Segundo a Anvisa, o uso de polipropileno micronizado e outras resinas plásticas não é autorizado em receitas. Esses materiais são permitidos apenas em objetos de decoração que não entram em contato direto com os alimentos.
Outros produtos suspensos
A resolução emitida no dia 5 de fevereiro de 2026 também interditou a fabricação e venda de outros itens. A fiscalização encontrou irregularidades como falhas de procedência e alegações terapêuticas sem comprovação científica ou autorização para comercialização no Brasil.
A ingestão de microplásticos e resinas pode causar irritações no sistema digestivo e acúmulo de substâncias tóxicas no organismo. O perigo é maior porque muitos desses produtos são vendidos online, o que dificulta o controle de qualidade antes da compra.

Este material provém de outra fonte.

(* ===== verification/AgentDeviceFacts.v ===== *)
(** * A hosted agent acts only on its own device

    Whatever a client sends, a request that goes on to the agent-device daemon names the session's
    device, lease and tenant, runs only commands of the policy and carries no host input, at every
    depth of a batch; a recording goes to the host's own directory. *)

From Stdlib Require Import ZArith Lia.
From S2P Require Import Prelude.
From S2P Require Import Bytes.
From S2P Require Import Json.
From S2P Require Import DevicePolicy.
From S2P Require Import AgentDevice.
Open Scope Z_scope.

Section Facts.
Context `{!NodeText}.
Variable toLowerCase : units → units.

Abbreviation rules := (DEVICE_COMMAND_RULES toLowerCase).

(** ** The two recursions, one level at a time *)

Definition inspect_steps (id : json) (d : HostDevice) :=
  fix steps (l : list json) : result type_error (option Refusal) :=
    match l with
    | [] => Ok None
    | step :: l =>
        match step with
        | JObject own =>
            if is_text (field_of "command" own) (js "record")
            then Ok (Some (refuse id RuleCommand
              (js "Refused record inside batch: run record start and record stop as their own commands.")))
            else
              failure ← inspectDeviceCommand toLowerCase id d step;
              match failure with Some _ => Ok failure | None => steps l end
        | _ => Ok (Some (refuse id RuleRequest (js "Invalid batch step.")))
        end
    end.

Definition inspect_batch (id : json) (d : HostDevice) (v : option json) :
    result type_error (option Refusal) :=
  match v with
  | Some (JObject own) =>
      match field_of "batchSteps" own with
      | Some (JArray l) => inspect_steps id d l
      | Some _ => Ok (Some (refuse id RuleRequest (js "Invalid batch steps.")))
      | None => Ok None
      end
  | _ => Ok None
  end.

Lemma inspect_unfold id d fields :
  inspectDeviceCommand toLowerCase id d (JObject fields) =
    failure ← inspect_own toLowerCase id d fields;
    match failure with
    | Some _ => Ok failure
    | None =>
        failure ← inspect_batch id d (field_of "flags" fields);
        match failure with
        | Some _ => Ok failure
        | None => inspect_batch id d (field_of "input" fields)
        end
    end.
Proof.
  cbn -[inspect_own js]. rewrite !at_key_lookup.
  unfold inspect_batch, field_of. destruct (inspect_own _ _ _ _) as [[r|]|e]; [done| |done].
  cbn -[js]. destruct (lookup_key (js "flags") fields) as [[]|];
    destruct (lookup_key (js "input") fields) as [[]|]; rewrite ?at_key_lookup;
    repeat destruct (lookup_key (js "batchSteps") _) as [[]|]; reflexivity.
Qed.

Definition pin_steps (d : HostDevice) :=
  fix steps (l : list json) : result type_error (list json) :=
    match l with
    | [] => Ok []
    | step :: l => pinned ← pinDeviceCommand d step; rest ← steps l; Ok (pinned :: rest)
    end.

Definition pin_fields (d : HostDevice) (v : option json) : result type_error json :=
  match v with
  | Some (JObject own) =>
      pinned ← match field_of "batchSteps" own with
               | Some (JArray l) => l' ← pin_steps d l; Ok (Some l')
               | _ => Ok None
               end;
      Ok (with_device d (pinned_source own) pinned)
  | _ => Ok (with_device d [] None)
  end.

Lemma pin_unfold d fields :
  pinDeviceCommand d (JObject fields) =
    flags ← pin_fields d (field_of "flags" fields);
    input ← match field_of "input" fields with
            | Some (JObject own) => v ← pin_fields d (Some (JObject own)); Ok (Some v)
            | _ => Ok None
            end;
    Ok (pinned_command fields flags input).
Proof.
  cbn -[js with_device pinned_command]. rewrite !at_key_lookup. unfold pin_fields, field_of.
  destruct (lookup_key (js "flags") fields) as [[]|];
    destruct (lookup_key (js "input") fields) as [[]|]; rewrite ?at_key_lookup;
    repeat destruct (lookup_key (js "batchSteps") _) as [[]|]; reflexivity.
Qed.

(** ** What a request that goes on is *)

(** A request is looked at once it is pinned, and as it is sent: then [Some dir] is the directory
    that the host made for the recording. *)

(** The output of a recording: the client's own, or a file of the host's directory. *)
Definition recorded (sent : option units) (positionals : list json) : bool :=
  match sent with
  | None => match positionals !! 1%nat with Some output => remoteRecording output | None => true end
  | Some dir =>
      match positionals with
      | [JString action] => bool_decide (action = js "stop")
      | [JString action; JString output] =>
          let start := dir ++ js "/recording" in
          bool_decide (action = js "start") && starts_with start output
          && bool_decide (47 ∉ drop (length start) output)
      | _ => false
      end
  end.

(** Positionals that name no file of the host. *)
Definition path_free (sent : option units) (command : units) (positionals : list json) : bool :=
  if bool_decide (command ∈ [js "open"; js "close"]) then forallb appId positionals
  else if bool_decide (command = js "screenshot") then forallb remoteScreenshot positionals
  else if bool_decide (command = js "record") then recorded sent positionals
  else if bool_decide (command = js "push")
  then match positionals with
       | [app; payload] => appId app && inlineJsonObject payload
       | _ => false
       end
  else true.

(** A key of [flags] or [input]: the device's selector, or one the command takes that neither
    picks a device nor comes from the client's own state. *)
Definition key_ok (d : HostDevice) (rule : DeviceCommandRule) (key : units) : bool :=
  bool_decide (key = hd_selector d) ||
  (bool_decide (key ∈ allowed_keys rule) && bool_decide (key ∉ DEVICE_SELECTORS)
   && bool_decide (key ∉ DEVICE_CLIENT_AMBIENT_INPUTS)).

Definition fields_ok (d : HostDevice) (command : units) (rule : DeviceCommandRule) (start : bool)
    (own : object) : bool :=
  is_text (field_of "platform" own) (hd_platform d) && is_text (lookup_key (hd_selector d) own) (hd_id d)
  && forallb (key_ok d rule) (map fst own)
  && negb (existsb (host_input (bool_decide (command = js "screenshot")) start own) HOST_INPUTS).

Definition is_record (v : json) : bool :=
  match v with JObject fields => is_text (field_of "command" fields) (js "record") | _ => false end.

(** The [out] of [record start] is excused until it is sent. *)
Definition excused (sent : option units) (command : units) (fields : object) : bool :=
  bool_decide (sent = None) && record_start command fields.
(** An action that keeps the base and the link at a state, and from every state, one with a
    socket when [connected]. *)
Definition ok_at (c : Conn) (a : Act) : Prop :=
  Base (fst (a c)) ∧ same_link c (fst (a c)) ∧ Forall quiet (snd (a c)).

Definition keeps (connected : bool) (a : Act) : Prop := ∀ c, Base c → guard connected c → ok_at c a.

Lemma keeps_weaken a b : keeps false a → keeps b a.
Proof. intros Ha c Hc _. by apply Ha. Qed.

Lemma same_link_trans c1 c2 c3 : same_link c1 c2 → same_link c2 c3 → same_link c1 c3.
Proof.
  intros (S1 & T1 & P1 & Q1) (S2 & T2 & P2 & Q2). split_and!; [congruence..|].
  intros Hs Hp. apply Q2; [congruence|auto].
Qed.

Lemma keeps_skip b : keeps b skip.
Proof. intros c Hc _. repeat split; try apply Hc; try done; cbn; auto. Qed.

Lemma keeps_emit b e : quiet e → keeps b (emit e).
Proof. intros He c Hc _. split; [done|]. split; [by repeat split|]. by repeat constructor. Qed.

Lemma ok_then b c a1 a2 : guard b c → ok_at c a1 → keeps b a2 → ok_at c (a1 ->> a2).
Proof.
  intros Hg (Hb & Hl & Hq) H2. unfold ok_at, andThen. destruct (a1 c) as [c1 e1]. cbn in *.
  destruct (H2 c1 Hb) as (Hb' & Hl' & Hq').
  { intros Hb'. destruct Hl as [-> _]. by apply Hg. }
  destruct (a2 c1) as [c2 e2]. cbn in *.
  split; [done|]. split; [by eapply same_link_trans|by apply Forall_app].
Qed.

Lemma keeps_then b a1 a2 : keeps b a1 → keeps b a2 → keeps b (a1 ->> a2).
Proof. intros H1 H2 c Hc Hg. eapply ok_then; [exact Hg|by apply H1|done]. Qed.

Lemma keeps_ask b (k : Conn → Act) : (∀ c, keeps b (k c)) → keeps b (ask k).
Proof. intros Hk c Hc Hg. by apply (Hk c). Qed.

(** The state asked for may be used where it is the one acted on. *)
Lemma keeps_ask_here b (k : Conn → Act) :
  (∀ c, Base c → guard b c → ok_at c (k c)) → keeps b (ask k).
Proof. intros Hk c Hc Hg. by apply Hk. Qed.

Lemma keeps_each b {A} (l : list A) f : (∀ x, x ∈ l → keeps b (f x)) → keeps b (each l f).
Proof.
  induction l as [|x l IH]; intros Hf; cbn [each]; [apply keeps_skip|].
  apply keeps_then; [apply Hf; left|]. apply IH. intros y Hy. apply Hf. by right.
Qed.

Create HintDb keeps.
#[export] Hint Resolve keeps_skip keeps_then keeps_ask keeps_each : keeps.
#[export] Hint Extern 1 (keeps _ (emit _)) => apply keeps_emit; exact I : keeps.
#[export] Hint Extern 2 (keeps true _) => apply keeps_weaken : keeps.

(** An update that leaves alone the fields the base and the link read. *)
Lemma keeps_update b f :
  (∀ c, co_timers (f c) = co_timers c ∧ co_timer (f c) = co_timer c ∧
        co_nextTimer (f c) = co_nextTimer c ∧ co_heap (f c) = co_heap c ∧
        co_retryMs (f c) = co_retryMs c ∧ same_link c (f c)) → keeps b (update f).
Proof.
  intros Hf c [Hr Hn Hfr Hs Hre] _. destruct (Hf c) as (E1 & E2 & E3 & E4 & E5 & Hl).
  split; [|split; [done|by constructor]]. cbn. constructor.
  - by rewrite E1, E2.
  - by rewrite E1.
  - by rewrite E1, E3.
  - rewrite E4. unfold sub_ok. rewrite E2, E3. done.
  - by rewrite E5.
Qed.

A recomendação da Anvisa é que confeiteiros e o público geral verifiquem os rótulos antes de usar qualquer produto. Materiais que não sejam descritos como “comestíveis” ou “próprios para alimentação” não devem ser aplicados sobre glacês, coberturas ou massas de doces.
O consumidor que tiver o pó decorativo deve interromper o uso imediatamente e entrar em contato com o fabricante para obter orientações sobre o recolhimento, devolução ou estorno do valor pago.
A Anvisa mantém canais oficiais para denúncias, como o telefone 0800 642 9782, para registrar queixas sobre produtos suspeitos ou com rótulos enganosos. A agência alerta que a compra de insumos pela internet exige atenção à procedência, incluindo a verificação de registro ativo nos órgãos de controle e informações como data de fabricação, prazo de validade e composição detalhada dos ingredientes.
A Resolução RE nº 474 serve como alerta para a importância da vigilância constante. Com a colaboração da população ao denunciar produtos inadequados, a agência consegue remover do mercado itens que representam perigo para a saúde das famílias.